Students may reasonably expect the thesis or dissertation director to be a source of guidance as they develop the prospectus, plan research, and construct the argument. The director should guide the process, suggest avenues of research, question the writer’s assumptions, require a demonstration of competence in areas such as languages, etc., and make editorial suggestions, including expansion or cutting of the text. However, the ideas and argument must be the student’s own original contribution to scholarship and students should not expect the director to proofread their writing for them. Students may expect the director to read and comment upon drafts within a reasonable amount of time (two weeks to a month).
Students may expect the reader(s) to read and comment on the drafts; the readers in turn may question the strength of the argument or proofs offered, suggest additional sources or avenues of research, and recommend that the student address additional issues—in short, the readers can be as involved as if they were directing the thesis, though the degree of involvement may vary from professor to professor and should be a topic of discussion between the student, the director, and the readers very early in the process.

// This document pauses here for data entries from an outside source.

(** On a healthy file system a response that may be stored is stored by the
    filter, however its body is cut into brigades and buckets, no file stays
    open, and every later request with the same key that comes before the entry
    expires hits: it gets the status, all the bytes of the body and the headers
    of the response that may be shared. *)
Theorem stored_then_found r rule root ctx bbs bs r2 rule2 w (s : S) :
  healthy w -> storable r rule root ctx bbs bs (view w) -> response_ok r ->
  apr_md5 (build_cache_key_string r2 rule2) = apr_md5 (build_cache_key_string r rule) ->
  exists ctx' w1 r2' res w2,
    exec (run_filter r ctx bbs) w s = Some (ctx', w1, s) /\
    d_fds (view w1) = d_fds (view w) /\
    exec (cacher_cache_lookup r2 (Some root) rule2) w1 s = Some ((r2', res), w2, s) /\
    ((d_now (view w2) < d_now (view w) + ttl_seconds rule)%Z ->
     exists hit, res = Some hit /\ ch_status hit = r_status r /\
       ch_length hit = Z.of_nat (length (payload bs)) /\
       fd_data (view w2) (ch_file hit) = Some (payload bs) /\
       r2' = fold_left replay_header (stored_headers (r_headers_out r)) r2).
Proof.
  intros Hw Hst Hr Hkey.
  destruct (wpp_run _ _ _ _ (wpp_run_filter r rule root ctx bbs bs w s Hw Hst))
    as (ctx' & w1 & s1 & E1 & -> & Hw1 & i & j & created & now & Hle & Hnow1 & Hnow2 & Hat).
  pose proof (in_time_between _ _ _ (so_time _ _ _ _ _ _ _ Hst) Hnow2 ltac:(split; [|exact Hnow1]; lia)) as Hnow.
  pose proof (st_fds _ _ _ _ _ _ _ _ Hat) as Hfds. destruct (stored_files _ _ _ _ _ _ _ _ Hat) as [Hh Hb];
    [by eapply storable_paths_ne|].
  assert (cache_key_paths r2 (Some root) rule2 = Some (oc_header_path ctx, oc_body_path ctx)) as Hp.
  { rewrite <- (insert_filter_paths _ _ _ _ (so_filter _ _ _ _ _ _ _ Hst)).
    rewrite !cache_key_paths_shard. unfold entry_hex. by rewrite Hkey. }
  destruct (wpp_run _ _ _ _ (wpp_lookup r2 (Some root) rule2 _ _ w1 s Hp))
    as ([r2' res] & w2 & s2 & E2 & -> & _ & H).
  exists ctx', w1, r2', res, w2. split_and!; [done..|]. intros Hfresh.
  assert (in_time created) as Hcr.
  { pose proof (so_time _ _ _ _ _ _ _ Hst) as Ht. unfold in_time in *. lia. }
  pose proof (parse_entry_text r created now rule Hr Hcr Hnow (so_ttl _ _ _ _ _ _ _ Hst)) as Hparse.
  assert (forall meta headers data,
    entry_at (view w1) (oc_header_path ctx) (oc_body_path ctx) meta headers data ->
    meta = entry_meta r created (now + ttl_seconds rule) /\ headers = dump_headers (r_headers_out r) /\
    data = payload bs) as Huniq.
  { intros meta headers data (text & Ht & Hps & Hd). rewrite Hh in Ht. injection Ht as <-.
    rewrite Hparse in Hps. rewrite Hb in Hd. naive_solver. }
  destruct res as [hit|].
  - destruct H as (meta & headers & data & (-> & -> & ->)%Huniq & _ & -> & Hop & Hs & Hl & _).
    exists hit. split_and!; [done|done|done| |].
    + destruct Hop as ((_ & Ed & _) & _ & _ & i0 & Hi & Hf). unfold fd_data.
      rewrite Hf, lookup_insert_eq. cbn. rewrite Ed. unfold file_at in Hb. by rewrite Hi in Hb.
    + apply replay_dump, Hr.
  - exfalso. destruct H as (_ & _ & H). specialize (H Hw1 _ _ _ (ex_intro _ _ (conj Hh (conj Hparse Hb)))).
    cbn in H. lia.
Qed.
End storing.

(** ** Responses that must not be stored *)

Section refused.
Context {AS : AprStrings} {AT : AprTables} {AM : AprMd5} {HT : Httpd} {AF : AprFiles} {S : Type}.

(** The response is not for everyone, or not of a kind the rule caches. *)
Definition refused (r : request) (rule : cacher_rule) : Prop :=
  is_Some (apr_table_get (r_headers_in r) (str "Authorization")) \/ r_main r = true \/
  cacher_rule_allows_status (Some rule) (r_status r) = false \/
  cacher_rule_allows_content_type (Some rule)
    (match r_content_type r with
     | Some t => Some t
     | None => apr_table_get (r_headers_out r) (str "Content-Type")
     end) = false.

Lemma refused_not_cacheable r rule : refused r rule -> response_cacheable r rule = false.
Proof.
  unfold response_cacheable. intros [[v ->]|[->|[->| ->]]]; cbn; rewrite ?andb_false_r; done.
Qed.

Lemma filter_loop_idle r ctx bb : oc_cacheable ctx = false -> filter_loop (S := S) r ctx bb = mret (ctx, false).
Proof. intros H. induction bb as [|e bb IH]; [done|]. cbn [filter_loop]. by rewrite H. Qed.

Lemma filter_uncacheable r ctx bb :
  oc_started ctx = false -> response_cacheable r (oc_rule ctx) = false ->
  cacher_output_filter (S := S) r ctx bb =
  mret (start_ctx ctx false (oc_tmp_body_path ctx) (oc_tmp_body_file ctx), true, bb).
Proof.
  intros Hs Hr. unfold cacher_output_filter, filter_start. rewrite Hs, Hr. cbn [negb].
  cbn. by rewrite filter_loop_idle.
Qed.

Lemma run_uncacheable r ctx bbs w (s : S) :
  oc_started ctx = false -> response_cacheable r (oc_rule ctx) = false ->
  exists ctx', exec (run_filter r ctx bbs) w s = Some (ctx', w, s).
Proof.
  intros Hs Hr. destruct bbs as [|bb bbs]; [by exists ctx|].
  cbn [run_filter]. rewrite filter_uncacheable by done. eexists. reflexivity.
Qed.

(** C28: a response to a request with credentials, or with a status or content
    type the rule does not allow, is never stored: the filter makes no call at
    all, and passes every brigade on as it came. *)
Theorem uncacheable_not_stored r ctx bbs w (s : S) :
  oc_started ctx = false -> refused r (oc_rule ctx) ->
  (exists ctx', exec (run_filter r ctx bbs) w s = Some (ctx', w, s)) /\
  (forall bb, exec (cacher_output_filter r ctx bb) w s =
     Some ((start_ctx ctx false (oc_tmp_body_path ctx) (oc_tmp_body_file ctx), true, bb), w, s)).
Proof.
  intros Hs Hr. apply refused_not_cacheable in Hr.
  split; [by apply run_uncacheable|]. intros bb. by rewrite filter_uncacheable.
Qed.
End refused.

(** ** A page in two brigades *)

Definition sample_response : request :=
  set_ctype (set_headers_out sample_gzip_request
    [(str "Content-Type", str "text/html"); (str "Set-Cookie", str "sid=1"); (str "ETag", str "7")])
    (Some (str "text/html")).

The readers may make recommendations and suggestions and may require additional work. As with the director, students should not expect the readers to proofread their writing for them. The readers should read and comment upon the drafts in a reasonable amount of time (two weeks to a month), as should the director.
- Quality. They will expect the best possible work. Whether at the M.A. or the Ph.D. level, the thesis or dissertation director (and probably the readers) will be the primary source of letters of recommendation for Ph.D. programs, grants, fellowships, assistantships, and jobs, so students should work to ensure that the committee can give their highest, unqualified recommendations. For further guidance, see “Assessment of Portfolios, Theses, and Dissertations”.

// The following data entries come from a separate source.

Lemma wpp_delete {B} h sel (k : unit -> prog S B) (Q : B -> world -> S -> Prop) w s :
  del = true -> h ∈ sel -> pruned sel d0 (view w) ->
  (forall w', pruned sel d0 (view w') -> (d_now (view w) <= d_now (view w'))%Z ->
     d_streams (view w') = d_streams (view w) ->
     (forall q, d_names (view w) !! q = None -> d_names (view w') !! q = None) ->
     (healthy w -> healthy w' /\ d_names (view w') !! h = None /\ d_names (view w') !! body_of h = None) ->
     wpp (k tt) Q w' s) ->
  wpp (delete_entry h ≫= k) Q w s.
Proof.
  intros Hdel Hh Hp H. apply wpp_bind. unfold delete_entry.
  apply wpp_remove. intros w1 R1 H1. apply wpp_remove. intros w2 R2 H2. apply wpp_ret. apply H.
  - eapply pruned_removed; [eapply pruned_removed; [exact Hp|exact R1|..]|exact R2|..]; naive_solver.
  - destruct (rm_tick _ _ _ R1), (rm_tick _ _ _ R2). lia.
  - destruct (rm_same _ _ _ R1) as (_ & _ & _ & _ & <-). by destruct (rm_same _ _ _ R2) as (_ & _ & _ & _ & <-).
  - intros q Hq. by eapply removed_None, removed_None.
  - intros Hw. destruct (H1 Hw) as [Hw1 E1], (H2 Hw1) as [Hw2 E2]. split_and!; [done..|].
    by eapply removed_None.
Qed.

Lemma wpp_body_size {B} h (k : Z -> prog S B) (Q : B -> world -> S -> Prop) w s :
  (forall n w', waited (view w) (view w') -> (healthy w -> healthy w') ->
     body_bytes (view w) (healthy w) h n -> wpp (k n) Q w' s) ->
  wpp (body_size h ≫= k) Q w s.
Proof.
  intros H. apply wpp_bind. unfold body_size. wp_call; [done|]. intros a w' [Hl Ha] Hh.
  assert (waited (view w) (view w')) as Hw by (destruct Hl as (t & Ht & V); rewrite V; done).
  destruct a as [[m n]|]; apply wpp_ret.
  - destruct (Ha m n eq_refl) as (i & data & Hi & _ & Hd & ->). apply H; [done|naive_solver|]. split.
    + right. exists data. unfold file_at. by rewrite Hi.
    + intros _ j data' Hj _ Hd'. congruence.
  - apply H; [done|naive_solver|]. split; [by left|]. intros Hhw j data Hj Hm Hd.
    destruct (Hh Hhw) as [Hf _]. by destruct (Hf j Hj Hm) as [? [=]].
Qed.

(** What is measured while the walk is on was so before it. *)
Lemma body_bytes_before sel w h n :
  pruned sel d0 (view w) -> (hlt -> healthy w) -> body_bytes (view w) (healthy w) h n -> body_bytes d0 exact h n.
Proof.
  intros Hp Hh [H1 H2]. split.
  - destruct H1 as [->|(data & Hd & ->)]; [by left|right]. exists data. split; [|done]. by eapply pruned_file_at.
  - intros [Hx Hdel] i data Hi Hm Hd. destruct Hp. apply (H2 (Hh Hx) i); [|congruence..].
    destruct (pn_names0 (body_of h)) as [->|[E _]]; [done|congruence].
Qed.

(** Printing adds a row. *)
Lemma wpp_print ctx meta h (Q : admin_ctx -> world -> S -> Prop) w s :
  in_time (d_now (view w)) -> (0 <= em_expires meta <= LONG_MAX)%Z ->
  (forall size now w1 w', waited (view w) (view w1) -> waited (view w1) (view w') ->
     (healthy w -> healthy w1 /\ healthy w') -> (d_now (view w) <= now <= d_now (view w'))%Z ->
     body_bytes (view w1) (healthy w1) h size ->
     Q (ap_rprintf ctx (row_args meta size (em_expires meta - now))) w' s) ->
  wpp (print_row ctx meta h) Q w s.
Proof.
  intros Ht He H. unfold print_row. apply wpp_now. intros now w1 Hw1 _ Hnow Hh1.
  assert (in_time now) as Hin by (rewrite <- Hnow; by apply (proj1 (proj2 Hw1))).
  unfold sub_int64. rewrite (proj2 (in_long_spec _)).
  2: { unfold in_time, LONG_MIN, LONG_MAX in *. lia. }
  apply wpp_body_size. intros n w2 Hw2 Hh2 Hn. apply wpp_ret. apply (H n now w1); [done|done|auto| |done].
  destruct Hw1 as (_ & [Ht1 _] & _), Hw2 as (_ & [Ht2 _] & _). lia.
Qed.

Lemma progress_in_time sel ctx w : progress sel ctx w -> in_time (d_now (view w)).
Proof. intros []. apply (pn_tick _ _ _ pg_pruned0), Hok. Qed.

(** The walk after [h] was considered. *)
Definition visited (sel : list cstr) (h : cstr) (ctx : admin_ctx) (w : world) : Prop :=
  exists sel', (sel' = sel \/ sel' = h :: sel) /\ progress sel' ctx w /\
    (hlt -> well_named h -> picked d0 h -> h ∈ sel').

- Responsibility. The committee will expect the student to recognize that writing a thesis or dissertation is a major investment of time and energy requiring extensive reading, research, writing, and revising. Students must be self-motivated. They cannot expect constant hand-holding or nagging from the committee members.

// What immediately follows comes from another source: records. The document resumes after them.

Lemma rg_parse {B} (Q : history -> B -> Prop) x g json vs (k : option cacher_ruleset -> prog pstate B) :
  (Z.of_nat (length json) < INT_MAX)%Z -> rules_of_document json = Some vs ->
  (forall g' rs, grows g g' -> rs ≫= view_ruleset = vs -> list_to_set (opt_ruleset_blks rs) ⊆ g_blocks g' ->
     rg (k rs) Q x g') ->
  rg (parse_or_log json ≫= k) Q x g.
Proof.
  intros Hl Hvs Hk. apply (rg_error reset_json); [intros s; by eexists _, _|]. intros own g0 H0.
  apply (rg_error (write_position 0)); [intros s; by eexists _, _|]. intros [] g1 H1.
  intros g' s Hg [Hver Hwf Hr He Hlive]. right.
  destruct (wp_run _ _ _ (parse_ruleset_builds json vs _ Hwf Hl Hvs))
    as ([rs e] & h' & E & Ho & Hv & Herr & Hmsg & Hb). specialize (Hv Hr).
  set (g2 := History (g_files g') (g_blocks g' ∪ list_to_set (opt_ruleset_blks rs))).
  assert (grows g' g2) as Hg2 by (split; [intros p; by exists []|set_solver]).
  assert (forall g'' rs', grows g2 g'' -> rs' = rs -> rg (k rs') Q x g'') as Hrg.
  { intros g'' rs' H2 ->. apply Hk; [by repeat (etrans; [eassumption|])|done|]. destruct H2 as [_ H2]. cbn in H2. set_solver. }
  eexists (rs, e), _, g2. split; [cbv beta; by rewrite E|]. split; [done|]. split; [done|]. split.
  - split; cbn; [by destruct Hver|by eapply owns_wf|by eapply owns_reliable| |].
    + eapply Forall_impl; [exact He|]. intros e'. by apply entry_ok_grows.
    + rewrite (own_live _ _ _ Ho). set_solver.
  - destruct e as [| |position|]; cbn [error_of] in Herr; [|done| |].
    + destruct rs as [rs|]; [by apply Hrg|]. cbn in Hv. by destruct (Hmsg (eq_sym Hv)).
    + destruct Herr as [-> Hpos], (Hb position Hr eq_refl) as (b & Eb & ->).
      apply (rg_error (write_json own)); [intros s'; by eexists _, _|]. intros [] g3 H3.
      apply (rg_error (write_position _)); [intros s'; by eexists _, _|]. intros [] g4 H4.
      apply (rg_error_text _ _ _ own json b); [done..|]. intros ep g5 H5. apply Hrg; [by repeat (etrans; [eassumption|])|done].
    + subst rs. by apply Hrg.
Qed.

- Honesty. Students should not promise more than can be delivered and should always deliver what is promised. This applies to everything from showing up for appointments to meeting deadlines to being realistic about one’s expectations of oneself and the committee. It goes without saying that the committee will expect each student to abide by the standards of academic integrity.
- World-language competency. The committee may reasonably expect the student to have (or have a plan to acquire) the knowledge of any languages necessary to deal with texts in the original language. This is a must at the Ph.D. level and highly recommended at the M.A. level.
Most directors and readers will communicate their expectations to students verbally in a face-to-face meeting. Students should go to this meeting prepared to take notes on their expectations and they should not be afraid to ask for clarification about any of the expectations.
The director or readers may withdraw from the committee if the student does not meet their expectations. Note: Some readers will not commit to plans to complete a thesis or dissertation during the summer since this entails significant work that is neither recognized nor compensated by the university, so you should discuss your timeline and any possibilities of a summer defense with all readers.